[EXERCISE GOAL]
The entries below contain a line with "do! (if bool_decide (tc_Tracer" and a line with "(** The transactions". Quote exactly those two lines and all lines between them.

[SUPPLIED MATERIAL]
========================================================================

(** ** Tracing *)

Definition trace_ctx c (number : Z) (hash : bytes) (time maxGas : Z) : EvmCtx :=
  mkEvmCtx (if number <? 1 then 1 else number) time hash (x_proposer c) (Some maxGas) (x_block_meter c)
    (x_check_tx c) (x_recheck_tx c) (x_min_gas_prices c).
(** The base fee of the height that is traced. *)
Definition trace_config c fm params (proposer : bytes) : res EVMConfig :=
  let? cfg := code_error "failed to load evm config" (config_for c fm params proposer) in
  let? baseFee := wrapper_CalculateBaseFee info (mkCtx (x_height c) (x_max_gas c) None) fm in
  Ok (match baseFee with Some b => mkEVMConfig (cfg_Params cfg) (cfg_CoinBase cfg) (Some b) | None => cfg end).
Definition negative_limit (t : option TraceConfig) : bool := match t with Some t => tc_Limit t <? 0 | None => false end.
Definition set_tx (hash : Hash) (index : Z) (t : TxConfig) : TxConfig := mkTxConfig (BlockHash t) hash index (LogIndex t).
Definition set_log_index (n : Z) (t : TxConfig) : TxConfig := mkTxConfig (BlockHash t) (TxHash t) (TxIndex t) n.

Definition traceTx c fm (cfg : EVMConfig) (txConfig : TxConfig) (tx : Transaction) (traceConfig : option TraceConfig)
    (commitMessage : bool) : M st (TraceResult * Z) :=
  let! msg := lift (status (TransactionToMessage tx (MakeSigner (x_height c) (x_time c)) (cfg_BaseFee cfg))) in
  let tc := default (mkTraceConfig "" "" 0 []) traceConfig in
  do! (if bool_decide (tc_Tracer tc = "") then ret tt else lift (status (tracer_New tc txConfig)));
  do! (if bool_decide (tc_Timeout tc = "") then ret tt else lift (status (ParseDuration (tc_Timeout tc))));
  let! res := status_run (ApplyMessageWithConfig info chain consensus_params c fm msg commitMessage cfg txConfig false) in
  let! result := lift (status (tracer_GetResult tc txConfig msg res)) in
  ret (result, LogIndex txConfig + Z.of_nat (length (r_Logs res))).

(** The transactions before the one that is traced; one that fails is skipped. *)
Fixpoint predecessors c fm (cfg : EVMConfig) (i : Z) (l : list Transaction) (txConfig : TxConfig) : M st TxConfig :=
  match l with
  | [] => ret txConfig
  | ethTx :: l =>
      match TransactionToMessage ethTx (MakeSigner (x_height c) (x_time c)) (cfg_BaseFee cfg) with
      | Panic m => panic m
      | Err _ => predecessors c fm cfg (i + 1) l txConfig
      | Ok msg =>
          let txConfig := set_tx (tx_Hash ethTx) i txConfig in
          let! r := try (ApplyMessageWithConfig info chain consensus_params c fm msg true cfg txConfig false) in
          predecessors c fm cfg (i + 1) l
            (match r with
             | inl rsp => set_log_index (LogIndex txConfig + Z.of_nat (length (r_Logs rsp))) txConfig
             | inr _ => txConfig
             end)
      end
  end.
(** [AsTransaction] of a message that does not unpack is nil, which panics. *)
Definition transaction_of (m : MsgEthereumTx) : res Transaction :=
  match AsTransaction m with Some t => Ok t | None => Panic "nil pointer dereference" end.
Fixpoint transactions_of (l : list MsgEthereumTx) : res (list Transaction) :=
  match l with
  | [] => Ok []
  | m :: l => let? t := transaction_of m in let? ts := transactions_of l in Ok (t :: ts)
  end.
Definition TraceTx c fm params (req : TraceTxRequest) : M st TraceResult :=
  if negative_limit (tt_TraceConfig req) then fail ErrOther "output limit cannot be negative"
  else if (maxTracePredecessors <? length (tt_Predecessors req))%nat then fail ErrOther "too many predecessors"
  else
    let c := trace_ctx c (tt_BlockNumber req) (tt_BlockHash req) (tt_BlockTime req) (tt_BlockMaxGas req) in
    let! cfg := lift (trace_config c fm params (tt_ProposerAddress req)) in
    let! before := lift (transactions_of (tt_Predecessors req)) in
    let! txConfig := predecessors c fm cfg 0 before (simulated_config c) in
    let! tx := lift (transaction_of (tt_Msg req)) in
    let index := match tt_Predecessors req with [] => TxIndex txConfig | _ => TxIndex txConfig + 1 end in
    let! r := traceTx c fm cfg (set_tx (tx_Hash tx) index txConfig) tx (tt_TraceConfig req) false in
    ret r.1.

(** The result or the text of the error of every transaction. *)
Fixpoint trace_all c fm (cfg : EVMConfig) (traceConfig : option TraceConfig) (i : Z) (l : list Transaction)
    (txConfig : TxConfig) : M st (list (TraceResult + string)) :=
  match l with
  | [] => ret []
  | ethTx :: l =>
      let txConfig := set_tx (tx_Hash ethTx) i txConfig in
      let! r := try (traceTx c fm cfg txConfig ethTx traceConfig true) in
      match r with
      | inl (result, logIndex) =>
          let! rest := trace_all c fm cfg traceConfig (i + 1) l (set_log_index logIndex txConfig) in
          ret (inl result :: rest)
      | inr e =>
          let! rest := trace_all c fm cfg traceConfig (i + 1) l txConfig in
          ret (inr (e_msg e) :: rest)
      end
  end.
Definition TraceBlock c fm params (req : TraceBlockRequest) : M st (list (TraceResult + string)) :=
  if negative_limit (tb_TraceConfig req) then fail ErrOther "output limit cannot be negative"
  else
    let c := trace_ctx c (tb_BlockNumber req) (tb_BlockHash req) (tb_BlockTime req) (tb_BlockMaxGas req) in
    let! cfg := lift (trace_config c fm params (tb_ProposerAddress req)) in
    let! txs := lift (transactions_of (tb_Txs req)) in
    trace_all c fm cfg (tb_TraceConfig req) 0 txs (simulated_config c).
End query.

(** * Genesis *)

Record State := mkState { st_Key : string; st_Value : string }.
Record GenesisAccount := mkGenAccount { ga_Address : string; ga_Code : string; ga_Storage : list State }.
Record VmGenesis := mkVmGenesis { vg_Accounts : list GenesisAccount; vg_Params : VmParams }.

(** [common.Hex2Bytes] and [common.Bytes2Hex] of go-ethereum, [strings.TrimSpace] *)
Class EthBytes := { Hex2Bytes : string -> bytes; Bytes2Hex : bytes -> string; TrimSpace : string -> string }.
Class EthBytesLaws `{EthHex, EthBytes} := {
  hash_text : forall h, TrimSpace (Hash_Hex h) <> "";
  hex_bytes : forall b, Forall (fun z => 0 <= z < 256) b -> Hex2Bytes (Bytes2Hex b) = b;
}.

Section genesis.
Context `{Keccak, EthHex, EthBytes, EvmAccounts, EvmBank}.
(** [accountKeeper.GetModuleAddress(types.ModuleName)] *)
Variable module_address : option addr.
Variable ValidEip : Z -> bool.
Variable ChannelIdentifierValidator : string -> res unit.

Definition State_Validate (x : State) : res unit :=
  if bool_decide (TrimSpace (st_Key x) = "") then Err (Error ErrOther "state key hash cannot be blank") else Ok tt.
Fixpoint storage_check (seen : list string) (l : list State) : res unit :=
  match l with
  | [] => Ok tt
  | x :: l =>
      if decide (st_Key x ∈ seen) then Err (Error ErrOther "duplicate state key")
      else do? State_Validate x; storage_check (st_Key x :: seen) l
  end.
Definition Storage_Validate (l : list State) : res unit := storage_check [] l.
Definition GenesisAccount_Validate (a : GenesisAccount) : res unit :=
  do? ValidateAddress (ga_Address a); Storage_Validate (ga_Storage a).
Fixpoint accounts_check (seen : list string) (l : list GenesisAccount) : res unit :=
  match l with
  | [] => Ok tt
  | a :: l =>
      if decide (ga_Address a ∈ seen) then Err (Error ErrOther "duplicated genesis account")
      else do? code_error "invalid genesis account" (GenesisAccount_Validate a); accounts_check (ga_Address a :: seen) l
  end.
Definition VmGenesis_Validate (gs : VmGenesis) : res unit :=
  do? accounts_check [] (vg_Accounts gs); vm_Params_Validate ValidEip ChannelIdentifierValidator (vg_Params gs).

Definition NewState (key value : Hash) : State := mkState (Hash_Hex key) (Hash_Hex value).
Definition GetAccountStorage (s : vm_state) (a : Address) : list State :=
  map (fun kv => NewState kv.1 kv.2) (vm_ForEachStorage s a).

========================================================================

[RESPONSE TO THIS TASK]
  do! (if bool_decide (tc_Tracer tc = "") then ret tt else lift (status (tracer_New tc txConfig)));
  do! (if bool_decide (tc_Timeout tc = "") then ret tt else lift (status (ParseDuration (tc_Timeout tc))));
  let! res := status_run (ApplyMessageWithConfig info chain consensus_params c fm msg commitMessage cfg txConfig false) in
  let! result := lift (status (tracer_GetResult tc txConfig msg res)) in
  ret (result, LogIndex txConfig + Z.of_nat (length (r_Logs res))).

(** The transactions before the one that is traced; one that fails is skipped. *)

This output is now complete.